Scientists know that micrometer-diameter particulate matter poses cardiovascular and pulmonary health risks. But a growing body of research suggests that smaller particulates from vehicle exhaust can also lodge in people’s lungs, enter the circulatory system, and cause inflammation, which may trigger asthma attacks or worsen heart disease. Ultrafine particles (UFPs), which are less than 100 nm in diameter, can penetrate deeper into the lungs than other particulate matter can. They also dance around the pollution-trapping fibers in current cabin air filters.
Many people may not know that such tiny particles exist, much less that they pose health risks, so automakers may not feel the need to install better filters, says Yifang Zhu of the University of California, Los Angeles. To curb exposure on their own, passengers could turn off the cars’ open-air ventilation and set the cabin air to recirculate. But over time carbon dioxide levels can build up to five or more times the outdoor concentration as passengers exhale. Some research, Zhu says, suggests that CO2 at that level impairs reaction time and decision-making in drivers.
Zhu and UCLA colleague Eon S. Lee sought a way around this CO2-versus-UFP dilemma. They thought the solution could be high efficiency cabin air filters. The researchers obtained two types of custom-made filters from Switzerland-based firm IQAir. Both filters are made from glass and polymer fibers smaller than those in conventional filters. Zhu and Lee figured that the smaller, closer-packed fibers would block more UFPs.
To test that prediction, they put a dozen passenger vehicles through four separate test drives each involving a different filter scenario: They drove the vehicles on local roads and a freeway with the already installed conventional filter, each of the two new IQAir filters, and no filter installed. The researchers monitored in-cabin and outdoor air quality through several standard methods, including condensation particle counters. The new filters far outperformed the manufacturer-installed ones, the researchers found. The custom filter with the smallest fibers kept UFP levels in the cabin 93 to 99% lower than outdoor road levels. Conventional filters achieved just 35 to 70% reductions.

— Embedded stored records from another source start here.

(* ===== verification/ServerLaws.v ===== *)
(** * Runs of the server

    Compaction, deaths and restarts against the abstract server, and runs of all
    the operations as a step relation. *)

From Stdlib Require Import ZArith NArith Lia.
From stdpp Require Import base list strings pretty.
From S2P Require Import Prelude BTree ZAlg Value ZSet Plan Bind Codec State Operator ResultStore Circuit Dataflow Engine Compile Text LogRecord Log LogCorrect PlanForm MemoGraph Memo MemoAttach MemoShare MemoCorrect MemoLaws Snapshot SnapshotCorrect Compaction CompactionCorrect CompactionLaws Checkpoint ServerParts Server ServerInv.

(** Where a process dies: between operations, in an append after its record is
    on disk, or at a seam of a checkpoint or of a compaction. *)
Inductive Death :=
| DieIdle
| DieAppending (b : Batch)
| DieCheckpointing (plan : FaultPlan)
| DieCompacting (plan : FaultPlan).

(** What a client or the operating system does to a server. *)
Inductive ServerOp :=
| OIngest (b : Batch)
| OSeal
| ORegister (sql : string) (adm : Admission)
| ODeregister (id : Z)
| OCheckpoint
| OCompact
| ORestart (death : Death).

Definition limits_ok (h : ALog) : bool := (mass (all_rows (batches h)) <=? i64_max) && ledgers_fit (a_epochs h).

Lemma limits_ok_within h : limits_ok h = true -> within_limits h.
Proof. unfold limits_ok. by intros [Hm%Z.leb_le Hl]%andb_true_iff. Qed.

Section server.
Context {F B : Type} `{FactoryLaws F B} `{Debug} `{P : Parquet, !ParquetLaws P} `{ErrorText} `{SqlText} `{!FreshFactory F}.
Context (policy : SyncPolicy) (catalog : Catalog) (U : CircuitNode -> Prop) (Hcat : catalog_ok catalog).
Implicit Type (sd : ServerDisk) (m : Memo F B) (sp : ServerSpec).
Abbreviation E := (@Engine F B).
Abbreviation serves := (serves (F := F) (B := B) policy catalog U).

(** ** Compaction *)

Lemma compaction_view k h d log f d' log' r :
  db_view policy catalog k h d log -> k < 2 ^ 62 -> within_limits h ->
  db_compact catalog d log (log_sealed_epoch log) f = (d', log', r) ->
  exists log'', db_view policy catalog (k + 1) h d' log'' /\ (unplanned f -> log' = log'').
Proof.
  intros (a & Hdb & Hp & Hk & Hf) Hlt [_ Hfit] Hgo. rewrite (db_log_sealed _ _ _ _ _ _ _ Hdb) in Hgo.
  destruct (db_compact_view policy catalog Hcat k _ a d log (Z.of_nat (length (a_epochs h))) f Hdb ltac:(lia) Hfit) as
    (d1 & log1 & r1 & E1 & a' & log'' & Hdb' & Hp' & Hk' & _ & Hdone).
  rewrite Hgo in E1. injection E1 as <- <- <-. pose proof (db_from _ _ _ _ _ _ _ Hdb) as Hfrom.
  destruct (decide (a_from a < Z.of_nat (length (a_epochs h)))) as [Hin|Hout].
  - exists log''. split; [exists a'; split_and!; [done|by rewrite Hp'|by rewrite Hk'|done]|].
    intros Hun. by destruct (Hdone Hun ltac:(lia)) as [? _].
  - unfold db_compact in Hgo. rewrite (accumulated_upto_spec _ _ Hcat _ _ _ _ _ Hdb) in Hgo by lia.
    destruct (compact_refused policy catalog k _ a d log f (Z.of_nat (length (a_epochs h)))
      (contents catalog (upto (Z.of_nat (length (a_epochs h))) (a_epochs h))) Hdb ltac:(lia)) as (f' & x & Ex).
    rewrite Ex in Hgo. injection Hgo as <- <- <-. exists log. split; [|done].
    exists a. split_and!; [eapply db_weaken; [done|lia]|done..].
Qed.

(** The server's compaction is the log's at its last epoch. *)
Lemma engine_compact_db (e : E) sd sd1 :
  engine_checkpoint e sd = (sd1, e, Ok tt) -> e_catalog e = catalog ->
  exists r, engine_compact e sd =
    (let '(d, log, _) := db_compact catalog (sd_log sd1) (e_log e) (log_sealed_epoch (e_log e)) inert in
     (with_sd_log d sd1, with_log log e, r)).
Proof.
  intros Hc Hca. unfold engine_compact, db_compact. rewrite Hc, Hca.
  destruct (accumulated_upto _ _ _ _) as [integrals|x].
  - destruct (Compaction.compact _ _ _ _ _) as [[[f d] log] r]. by eexists.
  - exists (Err (SrvBatch x)). by destruct sd1, e.
Qed.

Lemma compact_serves k sd (e : E) sp sd' (e' : E) r :
  serves k sd e sp -> k + 1 < 2 ^ 62 -> within_limits (sp_log sp) ->
  engine_compact e sd = (sd', e', r) -> serves (k + 1) sd' e' sp.
Proof.
  intros Hs Hk Hw Hgo. destruct (engine_checkpoint e sd) as [[sd1 e1] r1] eqn:Ec.
  destruct (checkpoint_frame _ _ _ _ _ Ec) as (-> & Hd & Hr). destruct r1 as [[]|x].
  - destruct (engine_compact_db e sd sd1 Ec (sv_catalog _ _ _ _ _ _ _ Hs)) as [r2 Hgo2]. rewrite Hgo in Hgo2.
    destruct (db_compact _ _ _ _ _) as [[d log] r3] eqn:Ed. rewrite Hd in Ed. injection Hgo2 as -> -> ->.
    destruct (compaction_view k (sp_log sp) (sd_log sd) (e_log e) inert d log r3 (sv_log _ _ _ _ _ _ _ Hs) ltac:(lia) Hw Ed) as (log'' & Hv & Hun).
    rewrite <- Hun in Hv by done.
    eapply log_serves; [exact Hs|exact Hv|done..].
  - unfold engine_compact in Hgo. rewrite Ec in Hgo. injection Hgo as <- <- <-.
    eapply log_serves; [exact Hs|rewrite Hd; eapply view_weaken; [apply Hs|lia]|done..].
Qed.

Lemma checkpoint_serves k sd (e : E) sp sd' (e' : E) r :
  serves k sd e sp -> engine_checkpoint e sd = (sd', e', r) -> serves k sd' e' sp.
Proof.
  intros Hs Hgo. destruct (checkpoint_frame _ _ _ _ _ Hgo) as (-> & Hd & Hr).
  eapply log_serves; [exact Hs|rewrite Hd; apply Hs|done..].
Qed.

(** ** Dying *)

(** What a dying process leaves on disk. *)
Definition left_behind (e : E) sd (death : Death) : ServerDisk :=
  match death with
  | DieIdle => sd
  | DieAppending b => let '(_, d, _, _) := log_append (e_log e) (sd_log sd) dying b in with_sd_log d sd
  | DieCheckpointing plan => let '(_, root, _) := take_checkpoint (sd_ckpt sd) (dataflow (e_memo e)) (planned plan) in with_ckpt root sd
  | DieCompacting plan =>
      let '(sd, _, r) := engine_checkpoint e sd in
      match r with
      | Err _ => sd
      | Ok _ => let '(d, _, _) := db_compact (e_catalog e) (sd_log sd) (e_log e) (log_sealed_epoch (e_log e)) (planned plan) in with_sd_log d sd
      end
  end.

Definition spec_death sp (death : Death) : ServerSpec :=
  match death with DieAppending b => mkSpec (abs_append catalog (sp_log sp) b).1 (sp_registry sp) | _ => sp end.

Definition death_ok (death : Death) : bool :=
  match death with DieAppending b => record_ok (batch_record b) | _ => true end.

(** A disk a server can be started from. *)
Record restorable (k : Z) sd sp (log : Log) : Prop := {
  rs_log : db_view policy catalog k (sp_log sp) (sd_log sd) log;
  rs_storable : storable_registry (sp_registry sp);
  rs_file : registry_load (sd_registry sd) = Ok (sp_registry sp);
  rs_known : known_entries catalog U (reg_entries (sp_registry sp))
}.

Lemma death_restorable k sd (e : E) sp death :
  serves k sd e sp -> death_ok death = true -> k + 1 < 2 ^ 62 -> within_limits (sp_log (spec_death sp death)) ->
  exists log, restorable (k + 1) (left_behind e sd death) (spec_death sp death) log.
Proof.
  intros [Hc Hl _ _ Hst Hf Hkn] Hok Hk Hw. pose proof (view_weaken policy catalog k (k + 1) _ _ _ Hl ltac:(lia)) as Hl'.
  destruct death as [|b|plan|plan]; cbn [left_behind spec_death death_ok] in *.
  - exists (e_log e). by split.
  - destruct Hl as (a & Hdb & Hp & Hka & Hfa). destruct (db_log _ _ _ _ _ _ _ Hdb) as [base Hinv].
    destruct (crash_inv _ _ _ _ _ _ _ Hinv Hok) as (f & d' & log0 & r & log' & -> & Hinv' & Hframe). exists log'. split; try done.
    by eapply db_append_view.
  - exists (e_log e). destruct (take_checkpoint _ _ _) as [[? ?] ?]. by split.
  - destruct (engine_checkpoint e sd) as [[sd1 e1] r1] eqn:Ec. destruct (checkpoint_frame _ _ _ _ _ Ec) as (-> & Hd & Hr).
    destruct r1 as [[]|x]; [|exists (e_log e); split; rewrite ?Hd, ?Hr; done]. rewrite Hd, Hc.
    destruct (db_compact _ _ _ _ _) as [[d log] r3] eqn:Ed.
    destruct (compaction_view k _ _ _ _ _ _ _ Hl ltac:(lia) Hw Ed) as (log'' & Hv & _). exists log''. split; try done.
    cbn [sd_registry with_sd_log]. by rewrite Hr.
Qed.

(** ** Restarting *)

(** The engine [open] has before it rebuilds the registrations. *)
Definition started (log : Log) (gp : Policy) (reg : Registry) (every n : Z) : E :=
  mkEngine catalog log (blank_memo catalog fresh_factory n) (gate_new gp) bt_empty reg every.

Lemma open_parts_spec k sd sp log gp every :
  restorable k sd sp log ->
  open_parts sd catalog gp policy every =
  (with_ckpt (drop_partials (sd_ckpt sd)) sd, Ok (started log gp (sp_registry sp) every (retained_from log))).
Proof.
  intros [(a & Hdb & _) _ Hf _]. unfold open_parts. pose proof (db_reopen policy catalog _ _ _ _ _ log Hdb) as Hre.
  unfold reopen in Hre. destruct (log_open _ _ _ _) as [f [log1|]]; [|done]. cbn [snd] in Hre. injection Hre as ->.
  cbn [ckpt_load]. unfold memo_set_epoch, set_epoch. cbn [dataflow without_input_cache memo_build].
  pose proof (db_from _ _ _ _ _ _ _ Hdb). rewrite (proj2 (Z.ltb_ge _ _)) by (rewrite (db_retained _ _ _ _ _ _ _ Hdb); simpl; lia).
  cbn [sd_registry with_ckpt]. by rewrite Hf.
Qed.

Lemma replay_spec k sd sp log gp every root :
  restorable k sd sp log -> k < 2 ^ 62 ->
  replay (started log gp (sp_registry sp) every (retained_from log)) (with_ckpt root sd) =
  (started log gp (sp_registry sp) every (Z.of_nat (length (a_epochs (sp_log sp)))), Ok tt).
Proof.
  intros [Hv _ _ _] Hk. pose proof (view_bound _ _ _ _ _ _ Hv) as Hb. destruct Hv as (a & Hdb & _). unfold replay. cbn [started e_log e_memo sd_log with_ckpt].
  pose proof (db_from _ _ _ _ _ _ _ Hdb). rewrite (db_retained _ _ _ _ _ _ _ Hdb).
  erewrite blank_replay; [|by eapply retained_epochs_deltas|lia|rewrite length_map, length_drop; lia].
  rewrite length_map, length_drop. unfold with_memo, started. cbn [e_catalog e_log e_gate e_standing e_registry e_checkpoint_every].
  do 3 f_equal. lia.
Qed.

(** Every query is installed, its catch-up within machine range. *)
Fixpoint rebuild_small (e : E) sd (entries : list Entry) : bool :=
  match entries with
  | [] => true
  | entry :: entries' =>
      install_small e sd entry && (next_handle (e_memo e) + 1 <? 2 ^ 64) &&
      match install e sd entry with (e', Ok _) => rebuild_small e' sd entries' | (_, Err _) => false end
  end.

Definition restart_small sd (gp : Policy) (every : Z) : bool :=
  match open_parts sd catalog gp policy every with
  | (sd, Ok e) =>
      match replay e sd with
      | (e, Ok _) => rebuild_small e sd (map snd (reg_entries (e_registry e)))
      | (_, Err _) => false
      end
  | (_, Err _) => false
  end.

Lemma rebuild_spec k sd h : forall (l : list (Z * Entry)) (e : E) st fin,
  separated U -> e_catalog e = catalog -> db_view policy catalog k h (sd_log sd) (e_log e) ->
  memo_inv U (e_memo e) st -> covers st (a_epochs h) -> all_stand catalog st (a_epochs h) fin (e_standing e) ->
  Forall (fun p => entry_handle p.2 = p.1 /\ exists plan, compile (entry_sql p.2) catalog = Ok plan /\ admissible U plan) l ->
  NoDup (map fst l) -> Forall (fun p => bt_get p.1 fin = None) l -> rebuild_small e sd (map snd l) = true ->
  exists m' standing' st', rebuild_registrations e sd (map snd l) = with_standing standing' (with_memo m' e) /\
    memo_inv U m' st' /\ covers st' (a_epochs h) /\
    all_stand catalog st' (a_epochs h) (fold_left (fun acc p => bt_insert p.1 p.2 acc) l fin) standing'.
Proof.
  induction l as [|[id entry] l IH]; intros e st fin Hsep Hc Hv Hi Hcov Has Hl Hnd Hfin Hsm.
  { exists (e_memo e), (e_standing e), st. by destruct e. }
  cbn [map snd rebuild_small] in Hsm. rewrite !andb_true_iff, Z.ltb_lt in Hsm. destruct Hsm as [[Hs1 Hlt] Hsm].
  destruct (install e sd entry) as [e1 [[]|]] eqn:Ei; [|done].
  apply Forall_cons in Hl as [[Hid (plan & Hp & Hadm)] Hl]. apply Forall_cons in Hfin as [Hf1 Hfin].
  cbn [map fst] in Hnd. apply NoDup_cons in Hnd as [Hni Hnd]. cbn [fst snd] in *.
  assert (next_handle (e_memo e) = issued st) as Hnx by (destruct Hi as [Q Hm]; apply (mo_next _ _ _ _ Hm)).
  destruct (install_spec policy catalog U k h sd e e1 entry st plan) as (s & m' & -> & Hi' & Hs' & Hh'); try done; [lia|].
  rewrite Hid in *. cbn [map snd rebuild_registrations fold_left fst]. rewrite Ei.
  destruct (IH (with_standing (bt_insert id s (e_standing e)) (with_memo m' e)) (stand st plan) (bt_insert id entry fin))
    as (m2 & sta2 & st2 & -> & Hrest); try done.
  - by eapply all_stand_insert.
  - apply Forall_forall. intros [id' en'] Hin. cbn [fst]. rewrite bt_get_insert_ne; [by apply (Forall_forall _ l) with (x := (id', en')) in Hfin|].
    intros ->. apply Hni. apply list_elem_of_fmap. by exists (id, en').
  - by exists m2, sta2, st2.
Qed.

The researchers caution that these tests are short-term ones. They don’t know yet if the new filters can maintain that performance in the long term. Moreover, the custom filters’ smaller and denser fibers cause air to flow into the cabin somewhat more slowly than conventional filters do. Also it’s not yet clear how much these filters would cost to make and install, Zhu says. Still, this proof-of-concept study, she says, shows the filters’ promise at letting drivers keep outside air flowing in, while keeping UFP out.
Doug Brugge, a professor of public health and community medicine at Tufts University, agrees that the study is a good demonstration of the benefits of the new filters. He suggests that the team also study the filters in a more real-world context. For example, some passengers may roll down their windows, hurting the filters’ effectiveness, he says.